Este Black Friday no verá las estampidas habituales de compradores en la madrugada, cuando se abren las puertas de las grandes tiendas. Desde que la pandemia de COVID-19 devastó el comercio minorista, con cierres de los puntos de venta, hasta que lentamente se aplicaron protocolos de seguridad para reabrirlos, no se puede simplemente entrar a un Macy’s o un BestBuy cuando uno —o miles— quiere. Los lugares tienen un límite a la cantidad de clientes que pueden circular por sus pasillos; es necesario mantener la distancia social.
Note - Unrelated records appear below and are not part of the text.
(** C4: synchronisation converges. A node whose blocks are the first blocks of
    another's chain asks it for the blocks above its tip, again after every answer.
    After enough rounds - one per fifty blocks - it has all blocks of the other, and
    its accounts, contracts, receipts, tokens, proposals, validator snapshots and
    missed epochs, if databases take writes, the other does not prune, and blocks
    are decoded from their encodings within the limit for messages. *)
Theorem block_sync_converges (g : GenesisConfig) (limit limit' : Z) (a b : NetNode D) (envs : list (Env * Env)) :
  grown g limit (nn_chain b) → block_count (nn_chain b) ≤ u64_max → chain_base_height (nn_node b) ≤ 1 →
  Forall (λ x, bounded_deserialize (bincode_serialize x) = Some x) (bc_blocks (nn_chain b)) →
  grown g limit' (nn_chain a) → bc_blocks (nn_chain a) `prefix_of` bc_blocks (nn_chain b) →
  Forall (good_envs limit limit') envs →
  (length (bc_blocks (nn_chain b)) ≤ length (bc_blocks (nn_chain a)) + 50 * length envs)%nat →
  ∃ a' b', sync_rounds envs (a, b) = Some (a', b') ∧ nn_node b' = nn_node b ∧
    bc_blocks (nn_chain a') = bc_blocks (nn_chain b) ∧ same_ledger (nn_chain b) (nn_chain a').
Proof.
  intros Hb Hlim Hbase Hcodec Ha Hp He Hlen.
  destruct (sync_rounds_advance g limit limit' b Hb Hlim Hbase Hcodec envs a b (conj Ha Hp) eq_refl He)
    as (a'&b'&Hr&[Ha' [l El]]&Eb&E).
  assert (bc_blocks (nn_chain a') = bc_blocks (nn_chain b)) as Eab.
  { apply (f_equal length) in El as El'. rewrite length_app in El'.
    assert (l = []) as -> by (apply length_zero_iff_nil; lia). by rewrite app_nil_r in El. }
  exists a', b'. split_and!; [done..|]. by eapply grown_same_ledger.
Qed.
End exchange.

(** ** Witness *)

Section witness.
Import Demo.
#[local] Existing Instances demo_sort demo_codec demo_legacy demo_set_order demo_snapshot_codec
  demo_tip_order demo_net_codec.

Lemma demo_sync_ok :
  forallb (λ x, bool_decide (bounded_deserialize (bincode_serialize x) = Some x)) (bc_blocks demo_c1) &&
  bool_decide (bc_blocks demo_root `prefix_of` bc_blocks demo_c1) &&
  (block_count demo_c1 =? 2) && (block_count demo_root =? 1) && true && true && true && true = true.
Proof. vm_compute. exact eq_refl. Qed.

(** A node at genesis asks one with a block. *)
Lemma block_sync_converges_witness :
  ∃ a' b', sync_rounds [(demo_env 50, demo_env 50)]
      (demo_net demo_root 1 "one", demo_net demo_c1 2 "two") = Some (a', b') ∧
    bc_blocks (nn_chain a') = bc_blocks demo_c1 ∧ bc_state (nn_chain a') = bc_state demo_c1.
Proof.
  destruct (andb8 _ _ _ _ _ _ _ _ demo_sync_ok) as (Hc&Hp&Hn1&Hn0&_).
  apply Z.eqb_eq in Hn1, Hn0.
  destruct (block_sync_converges demo_redb_never_fails (demo_two 5000) (t0 + 10) (t0 + 100)
    (demo_net demo_root 1 "one") (demo_net demo_c1 2 "two") [(demo_env 50, demo_env 50)])
    as (a'&b'&Hr&_&Eb&(_&Es&_)).
  - exact demo_grown.
  - change (block_count demo_c1 ≤ u64_max). rewrite Hn1. u64_lia.
  - exact (Z.le_0_1).
  - change (Forall (λ x, bounded_deserialize (bincode_serialize x) = Some x) (bc_blocks demo_c1)).
    apply Forall_forall. intros x Hx%list_elem_of_In.
    exact (proj1 (bool_decide_eq_true _) (proj1 (forallb_forall _ _) Hc x Hx)).
  - exact (grown_genesis _ _ demo_root demo_root_run).
  - exact (proj1 (bool_decide_eq_true _) Hp).
  - apply Forall_singleton. split; [unfold demo_env, t0; simpl; lia|done].
  - unfold block_count in Hn1, Hn0.
    change (length (bc_blocks demo_c1) ≤ length (bc_blocks demo_root) + 50)%nat. lia.
  - exists a', b'. exact (conj Hr (conj Eb Es)).
Defined.
End witness.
La historia del Black Friday en EEUU, la gran tradición de compras que se mantiene aun en el año del coronavirus
Difícilmente, entonces, se registren noticias como la muerte de Jdimytai Damour, un empleado de Walmart en Valley Stream, Nueva York, quien fue aplastado por 2.000 consumidores indomables que se abalanzaron sobre la entrada a las 5 de la mañana del Viernes Negro de 2008. Dos metros de distancia permiten, al menos en teoría, que haya tiros, como el que recibió en la pierna una persona en 2013, en un Target de Las Vegas, Nevada, mientras defendía su televisor comprado con descuento de la ambición malhechora de un frustrado; o un poco de gas pimienta, como el que usó una californiana de Porter Ranch en 2011 para abrirse paso hacia una Xbox 360.
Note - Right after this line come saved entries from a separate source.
(* ===== verification/SnapshotSession.v ===== *)
(** * Snapshot sessions

    A manifest and its chunks arrive over gossip in any order; the receiver of
    [Network] puts the chunks back in order and applies the snapshot once. *)
From S2P Require Import Prelude Hash Crypto Vm Transaction Token Governance Block Account.
From S2P Require Import Validators Slashing Finality Settlement BlockStore BlockTree Trie StateRoot.
From S2P Require Import Chain Storage Apply Ledger AddBlock ChainSafety Mempool MempoolSafety ForkChoice.
From S2P Require Import ForkChoiceSafety Persistence PersistenceSafety StateSync StateSyncSafety.
From S2P Require Import Peers Network NetworkSafety.

(** ** Lemmas: chunks by index *)

Definition chunk_map (l : list StateChunk) : gmap nat StateChunk :=
  list_to_map ((λ ch, (ch_index ch, ch)) <$> l).
Definition buffer_map (h : Z) (l : list StateChunk) : gmap (Z * nat) StateChunk :=
  list_to_map ((λ ch, ((h, ch_index ch), ch)) <$> l).

Definition total_bytes (l : list StateChunk) : Z :=
  foldr Z.add 0 ((λ ch, Z.of_nat (length (ch_data ch))) <$> l).

Lemma keys_fmap {A} (f : StateChunk → A) l : ((λ ch, (f ch, ch)) <$> l).*1 = f <$> l.
Proof. rewrite <- list_fmap_compose. by apply list_fmap_ext. Qed.

Lemma chunk_map_lookup l ch : NoDup (ch_index <$> l) → ch ∈ l → chunk_map l !! ch_index ch = Some ch.
Proof.
  intros Hnd Hch. apply elem_of_list_to_map_1; [by rewrite keys_fmap|].
  apply list_elem_of_fmap. by exists ch.
Qed.

Lemma chunk_map_size l : NoDup (ch_index <$> l) → size (chunk_map l) = length l.
Proof.
  intros Hnd. unfold chunk_map. rewrite <- (length_map_to_list (list_to_map _)), map_to_list_to_map
    by by rewrite keys_fmap. by rewrite length_fmap.
Qed.

Lemma buffer_keys_NoDup (h : Z) l : NoDup (ch_index <$> l) → NoDup (((λ ch, ((h, ch_index ch), ch)) <$> l).*1).
Proof.
  intros Hnd. rewrite keys_fmap. change (λ ch, (h, ch_index ch)) with (@pair Z nat h ∘ ch_index).
  rewrite list_fmap_compose. by apply NoDup_fmap_2; [intros ??; by intros [=]|].
Qed.

Lemma buffer_map_list (h : Z) l : NoDup (ch_index <$> l) →
  map_to_list (buffer_map h l) ≡ₚ (λ ch, ((h, ch_index ch), ch)) <$> l.
Proof. intros Hnd. by apply map_to_list_to_map, buffer_keys_NoDup. Qed.

Lemma buffer_map_size (h : Z) l : NoDup (ch_index <$> l) → size (buffer_map h l) = length l.
Proof.
  intros Hnd. rewrite <- (length_map_to_list (buffer_map h l)), (buffer_map_list h l Hnd). by rewrite length_fmap.
Qed.

Lemma foldr_add_perm l l' : l ≡ₚ l' → foldr Z.add 0 l = foldr Z.add 0 l'.
Proof. induction 1; simpl; lia. Qed.

Lemma buffer_bytes h l : NoDup (ch_index <$> l) → buffered_bytes (buffer_map h l) = total_bytes l.
Proof.
  intros Hnd. unfold buffered_bytes, total_bytes. apply foldr_add_perm.
  by rewrite (buffer_map_list h l Hnd), <- list_fmap_compose.
Qed.

Lemma total_bytes_app l l' : total_bytes (l ++ l') = total_bytes l + total_bytes l'.
Proof. unfold total_bytes. induction l as [|c l IH]; cbn [fmap list_fmap app foldr] in *; lia. Qed.

Lemma total_bytes_nonneg l : 0 ≤ total_bytes l.
Proof. unfold total_bytes. induction l as [|c l IH]; cbn [fmap list_fmap app foldr] in *; lia. Qed.

Lemma total_bytes_perm l l' : l ≡ₚ l' → total_bytes l = total_bytes l'.
Proof. intros Hp. unfold total_bytes. apply foldr_add_perm. by rewrite Hp. Qed.

(** Chunks that are all there come out in order. *)
Lemma assemble_all l i chunks ordered :
  (∀ k ch, l !! k = Some ch → chunks !! (i + k)%nat = Some ch) →
  ∃ rest, assemble (length l) i chunks ordered = (Some (ordered ++ l), rest).
Proof.
  revert i chunks ordered. induction l as [|ch l IH]; intros i chunks ordered Hl.
  { exists chunks. by rewrite app_nil_r. }
  cbn [length assemble]. pose proof (Hl 0%nat ch eq_refl) as H0. rewrite Nat.add_0_r in H0. rewrite H0.
  destruct (IH (S i) (delete i chunks) (ordered ++ [ch])) as [rest ->].
  { intros k c Hk. rewrite lookup_delete_ne by lia. specialize (Hl (S k) c Hk). by rewrite Nat.add_succ_r in Hl. }
  exists rest. by rewrite <- app_assoc.
Qed.

(** A loop of insertions, and the one that moves the buffered chunks. *)
Lemma foldl_insert (L : list ((Z * nat) * StateChunk)) (m : gmap nat StateChunk) :
  foldl (λ m kv, <[ch_index kv.2 := kv.2]> m) m L =
  list_to_map (reverse ((λ ch, (ch_index ch, ch)) <$> L.*2)) ∪ m.
Proof.
  revert m. induction L as [|kv L IH]; intros m; [simpl; by rewrite (left_id_L ∅ (∪))|].
  cbn [foldl fmap list_fmap]. rewrite IH, reverse_cons, list_to_map_app, <- (assoc_L (∪)).
  simpl. by rewrite <- insert_union_l, (left_id_L ∅ (∪)).
Qed.

Lemma drained_chunks (h : Z) l : NoDup (ch_index <$> l) →
  foldl (λ (m : gmap nat StateChunk) kv, <[ch_index kv.2 := kv.2]> m) ∅
    (filter (λ kv : (Z * nat) * StateChunk, kv.1.1 = h) (map_to_list (buffer_map h l))) = chunk_map l.
Proof.
  intros Hnd. rewrite foldl_insert, (right_id_L ∅ (∪)). unfold chunk_map. symmetry. apply list_to_map_proper.
  - by rewrite keys_fmap.
  - rewrite reverse_Permutation. apply fmap_Permutation.
    assert (filter (λ kv : (Z * nat) * StateChunk, kv.1.1 = h) (map_to_list (buffer_map h l)) ≡ₚ
      (λ ch, ((h, ch_index ch), ch)) <$> l) as ->.
    { rewrite (buffer_map_list h l Hnd). clear Hnd. induction l as [|ch l IH]; [done|].
      cbn [fmap list_fmap]. rewrite filter_cons_True by done. by constructor. }
    rewrite <- list_fmap_compose. by rewrite list_fmap_id.
Qed.

(** What is taken out is what was asked for. *)
Lemma assemble_rest n i chunks ordered r rest k :
  assemble n i chunks ordered = (r, rest) → (i + n ≤ k)%nat →
  rest !! k = chunks !! k ∧ (is_Some r → size chunks = n + size rest)%nat.
Proof.
  revert i chunks ordered. induction n as [|n IH]; intros i chunks ordered Ha Hk; cbn [assemble] in Ha.
  { by injection Ha as <- <-. }
  destruct (chunks !! i) as [ch|] eqn:Ei; [|injection Ha as <- <-; split; [done|by intros []]].
  destruct (IH _ _ _ Ha) as [El Hs]; [lia|]. rewrite lookup_delete_ne in El by lia. split; [done|].
  intros Hr. specialize (Hs Hr). rewrite map_size_delete_Some in Hs by done.
  assert (size chunks ≠ 0)%nat; [|lia]. intros Hz%map_size_empty_iff. by rewrite Hz, lookup_empty in Ei.
Qed.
Porque aun con un aumento preocupante de los casos de COVID-19 —que superan los 12,5 millones, con más de 2.000 muertes por jornada, algo que no sucedía desde mayo— el día de los grandes descuentos en los Estados Unidos se mantiene. Para los comerciantes es el inicio de la temporada de ventas las fiestas, que salva cada año y en 2020, tras la crisis económica que trajo la crisis sanitaria, con muchos comercios en bancarrota —no solo pequeños: también, por ejemplo, JC Penney—, parece más necesario que nunca.